- [YOUR ASSIGNMENT]:
When the line containing "- by rewrite jobsCreated_app, H1, H4." appears in the entries below, begin printing there and stop after the line containing "Lemma deletesNothing_app es1"; print each of those lines exactly and no other line.

Stored data

(** The secrets that were created and not deleted, on top of [acc]; a delete
    that fails leaves its secret where it is. *)
Fixpoint secretsLeft (acc : list string) (t : KubeTrace) : list string :=
  match t with
  | [] => acc
  | EvCreateSecret s (Ok name) :: t => secretsLeft (createdName s name :: acc) t
  | EvDeleteSecret name None :: t => secretsLeft (filter (λ n, n ≠ name) acc) t
  | _ :: t => secretsLeft acc t
  end.

Lemma secretsLeft_app acc t1 t2 : secretsLeft acc (t1 ++ t2) = secretsLeft (secretsLeft acc t1) t2.
Proof. revert acc. induction t1 as [|[] t1 IH]; intros acc; simpl; try case_match; auto. Qed.

Definition jobsCreated (t : KubeTrace) : list (Job * CreatedJob) :=
  omap (λ e, match e with EvCreateJob job (Ok created) => Some (job, created) | _ => None end) t.

Lemma jobsCreated_app t1 t2 : jobsCreated (t1 ++ t2) = jobsCreated t1 ++ jobsCreated t2.
Proof. apply omap_app. Qed.

(** Every secret with a run's data has that name and the text that was handed
    over, and fits. *)
Definition runDataFits (name b64 : string) (e : KubeEvent) : Prop :=
  match e with
  | EvCreateSecret s _ => ∀ data, sec_Data s !! "run.json" = Some data →
      sec_Name s = name ∧ DecodeString b64 = Ok data ∧ (slen data ≤ EffectiveMaxRunJsonSize)%Z
  | _ => True
  end.

(** What was asked of the cluster: everything but the measurements. *)
Definition requests (es : KubeTrace) : KubeTrace :=
  omap (λ e, match e with EvMetric _ _ => None | e => Some e end) es.

(** The secret got the job as its owner, so that it goes with the job. *)
Definition owned (job : CreatedJob) (es : KubeTrace) (name : string) : Prop :=
  ∃ secret, EvGetSecret name (Ok secret) ∈ es ∧
    EvUpdateSecret (set_sec_OwnerReferences [ownerReference job] secret) None ∈ es.

(** The server refused to hand the secret out or to take it back with its owner. *)
Definition ownerRefused (job : CreatedJob) (es : KubeTrace) (name : string) : Prop :=
  (∃ err, EvGetSecret name (Err err) ∈ es) ∨
  ∃ secret err, EvGetSecret name (Ok secret) ∈ es ∧
    EvUpdateSecret (set_sec_OwnerReferences [ownerReference job] secret) (Some err) ∈ es.

Definition ownedUnlessRefused (job : CreatedJob) (es : KubeTrace) (name : string) : Prop :=
  owned job es name ∨ ownerRefused job es name.

Section Properties.
Context (AppConfig : ControllerConfig) (env : KubeEnv).
(* a created object has a name *)
Context (Hnames : ∀ t s name, kube_CreateSecret env t s = Ok name → name ≠ "").

(* the dispatched run: its text and what is known of it *)
Context (b64 : string) (runInfo : RunInfo).

(** No job is created and no secret touched. *)
Definition quiet (es : KubeTrace) : Prop :=
  jobsCreated es = [] ∧ (∀ acc, secretsLeft acc es = acc) ∧ Forall (runDataFits (runJsonSecretNameOf runInfo) b64) es.

Lemma quiet_nil : quiet [].
Proof. repeat split. constructor. Qed.
Lemma quiet_app es1 es2 : quiet es1 → quiet es2 → quiet (es1 ++ es2).
Proof.
  intros (H1 & H2 & H3) (H4 & H5 & H6). split_and!.
  - by rewrite jobsCreated_app, H1, H4.
  - intros acc. by rewrite secretsLeft_app, H2, H5.
  - by apply Forall_app.
Qed.

(** Goes through a list of events, of which few are about secrets. *)
Ltac each_event := repeat apply Forall_cons_2; try apply Forall_nil_2; try done.

(** A measurement in front adds its event. *)
Lemma adds_measure {B} c ls (k : K B) (R : B → KubeTrace → Prop) :
  adds k (λ b es, R b (EvMetric c ls :: es)) → adds (measure c ls;; k) R.
Proof.
  intros Hk. eapply adds_bind; [by apply (adds_request _ _ (λ _ es, es = [EvMetric c ls]))|].
  by intros _ es ->.
Qed.
Lemma returns_measure {B} c ls (k : K B) (R : B → KubeTrace → Prop) :
  returns k (λ b es, R b (EvMetric c ls :: es)) → returns (measure c ls;; k) R.
Proof.
  intros Hk. eapply returns_bind; [by apply (returns_request _ _ (λ _ es, es = [EvMetric c ls]))|].
  by intros _ es ->.
Qed.
Lemma ends_measure {B} c ls (k : K B) (R : option B → KubeTrace → Prop) :
  ends k (λ b es, R b (EvMetric c ls :: es)) → ends (measure c ls;; k) R.
Proof.
  intros Hk. eapply ends_bind; [by apply (returns_request _ _ (λ _ es, es = [EvMetric c ls]))|].
  by intros _ es ->.
Qed.

(** No secret with a run's data is created, and none is deleted. *)
Definition noData (es : KubeTrace) : Prop :=
  ∀ secret r, EvCreateSecret secret r ∈ es → sec_Data secret !! "run.json" = None.
Definition deletesNothing (es : KubeTrace) : Prop := ∀ name err, EvDeleteSecret name err ∉ es.

Lemma deletesNothing_app es1 es2 : deletesNothing es1 → deletesNothing es2 → deletesNothing (es1 ++ es2).
Proof. unfold deletesNothing. set_solver. Qed.

Lemma returns_createServiceAccount name runID :
  returns (createServiceAccount AppConfig env name runID) (λ _ es, quiet es ∧ noData es ∧ deletesNothing es).
Proof.
  unfold createServiceAccount. eapply returns_bind.
  { by apply (returns_request _ _ (λ r es, es = [EvGetServiceAccount name r])). }
  intros err es ->. destruct err.
  - eapply returns_bind.
    { by apply (returns_request _ _ (λ r es, es = [EvCreateServiceAccount name (runLabels AppConfig runID) r])). }
    intros err es ->. destruct err; apply returns_measure, returns_ret;
      (split_and!; [repeat split; repeat constructor|unfold noData; set_solver|unfold deletesNothing; set_solver]).
  - apply returns_ret.
    split_and!; [repeat split; repeat constructor|unfold noData; set_solver|unfold deletesNothing; set_solver].
Qed.

(** Decoding never yields more than the estimate. *)
Lemma decodeQuads_quads n : ∀ s bytes, String.length s ≤ n → decodeQuads s = Some bytes →
  ∃ k, String.length s = 4 * k ∧ String.length bytes ≤ 3 * k.
Proof.
  induction n as [|n IH]; intros s bytes Hn Hd.
  { destruct s; [|simpl in Hn; lia]. simplify_eq/=. by exists 0. }
  destruct s as [|a [|b [|c [|d s]]]]; [simplify_eq/=; by exists 0|done..|].
  cbn [decodeQuads] in Hd. repeat (case_match || simplify_option_eq); simplify_eq.
  1,2: exists 1; destruct_and?; subst; simpl; lia.
  match goal with H : decodeQuads _ = Some _ |- _ => apply IH in H as (k & Hs & Hb); [|simpl in Hn; lia] end.
  exists (S k). simpl. lia.
Qed.

Lemma length_stripNewlines s : String.length (stripNewlines s) ≤ String.length s.
Proof. induction s as [|c s IH]; simpl; [lia|]. case_decide; simpl; lia. Qed.

Lemma estimate_bound bytes : DecodeString b64 = Ok bytes → (slen bytes ≤ estimateRunJsonSize b64)%Z.
Proof.
  unfold DecodeString, estimateRunJsonSize, DecodedLen, slen. intros Hd.
  destruct (decodeQuads (stripNewlines b64)) as [bs|] eqn:Hq; [|done]. injection Hd as ->.
  apply (decodeQuads_quads _ _ _ (Nat.le_refl _)) in Hq as (k & Hl & Hb).
  pose proof (length_stripNewlines b64). assert (Z.of_nat k ≤ Z.of_nat (String.length b64) / 4)%Z; [|lia].
  apply Z.div_le_lower_bound; lia.
Qed.

(** The run's data is in the cluster under its name: this dispatch put it
    there, or found a secret of that name, which it leaves as it is. *)
Definition dataCreated (es : KubeTrace) : Prop :=
  ∃ data name, DecodeString b64 = Ok data ∧
    EvCreateSecret (runJsonSecret AppConfig (runJsonSecretNameOf runInfo) (info_Uuid runInfo) data) (Ok name) ∈ es.
Definition dataFound (es : KubeTrace) : Prop :=
  (∃ secret, EvGetSecret (runJsonSecretNameOf runInfo) (Ok secret) ∈ es) ∧ noData es.
Definition dataPlaced (es : KubeTrace) : Prop := dataCreated es ∨ dataFound es.

Lemma returns_createRunJsonSecret :
  let name := runJsonSecretNameOf runInfo in
  (estimateRunJsonSize b64 ≤ EffectiveMaxRunJsonSize)%Z →
  returns (createRunJsonSecret AppConfig env name b64 (info_Uuid runInfo))
    (λ err es, jobsCreated es = [] ∧ Forall (runDataFits (runJsonSecretNameOf runInfo) b64) es ∧ deletesNothing es ∧
       match err with
       | Some _ => ∀ acc, secretsLeft acc es = acc
       | None => dataPlaced es ∧ ∀ acc, secretsLeft acc es = acc ∨ secretsLeft acc es = name :: acc
       end).
Proof.
  intros name Hsize. unfold createRunJsonSecret. destruct (DecodeString b64) as [bytes|e] eqn:Hd.
  2: { apply returns_ret. split_and!; [done|constructor|by intros ? ? ?%not_elem_of_nil|done]. }
  eapply returns_bind. { by apply (returns_request _ _ (λ r es, es = [EvGetSecret name r])). }
  intros r es ->. destruct r as [s|e].
  { apply returns_ret. split_and!; [done|repeat constructor|intros ? ?; set_solver| |by left].
    right. split; [exists s; set_solver|unfold noData; set_solver]. }
  destruct (kube_IsNotFound env e).
  2: { apply returns_ret. split_and!; [done|repeat constructor|intros ? ?; set_solver|done]. }
  eapply returns_bind.
  { by apply (returns_request _ _ (λ r es, es = [EvCreateSecret (runJsonSecret AppConfig name (info_Uuid runInfo) bytes) r])). }
  intros r es ->. apply returns_ret. split_and!; [by destruct r| |intros ? ?; set_solver|].
  - each_event. simpl. intros data. rewrite lookup_singleton_eq. intros [= <-].
    pose proof (estimate_bound _ Hd). split_and!; [done|done|lia].
  - destruct r as [n|]; [|done]. split; [|intros acc; by right]. left. exists bytes, n. split; [done|]. set_solver.
Qed.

- [RESPONSE TO THE EXERCISE]:
  - by rewrite jobsCreated_app, H1, H4.
  - intros acc. by rewrite secretsLeft_app, H2, H5.
  - by apply Forall_app.
Qed.

(** Goes through a list of events, of which few are about secrets. *)
Ltac each_event := repeat apply Forall_cons_2; try apply Forall_nil_2; try done.

(** A measurement in front adds its event. *)
Lemma adds_measure {B} c ls (k : K B) (R : B → KubeTrace → Prop) :
  adds k (λ b es, R b (EvMetric c ls :: es)) → adds (measure c ls;; k) R.
Proof.
  intros Hk. eapply adds_bind; [by apply (adds_request _ _ (λ _ es, es = [EvMetric c ls]))|].
  by intros _ es ->.
Qed.
Lemma returns_measure {B} c ls (k : K B) (R : B → KubeTrace → Prop) :
  returns k (λ b es, R b (EvMetric c ls :: es)) → returns (measure c ls;; k) R.
Proof.
  intros Hk. eapply returns_bind; [by apply (returns_request _ _ (λ _ es, es = [EvMetric c ls]))|].
  by intros _ es ->.
Qed.
Lemma ends_measure {B} c ls (k : K B) (R : option B → KubeTrace → Prop) :
  ends k (λ b es, R b (EvMetric c ls :: es)) → ends (measure c ls;; k) R.
Proof.
  intros Hk. eapply ends_bind; [by apply (returns_request _ _ (λ _ es, es = [EvMetric c ls]))|].
  by intros _ es ->.
Qed.

(** No secret with a run's data is created, and none is deleted. *)
Definition noData (es : KubeTrace) : Prop :=
  ∀ secret r, EvCreateSecret secret r ∈ es → sec_Data secret !! "run.json" = None.
Definition deletesNothing (es : KubeTrace) : Prop := ∀ name err, EvDeleteSecret name err ∉ es.

Lemma deletesNothing_app es1 es2 : deletesNothing es1 → deletesNothing es2 → deletesNothing (es1 ++ es2).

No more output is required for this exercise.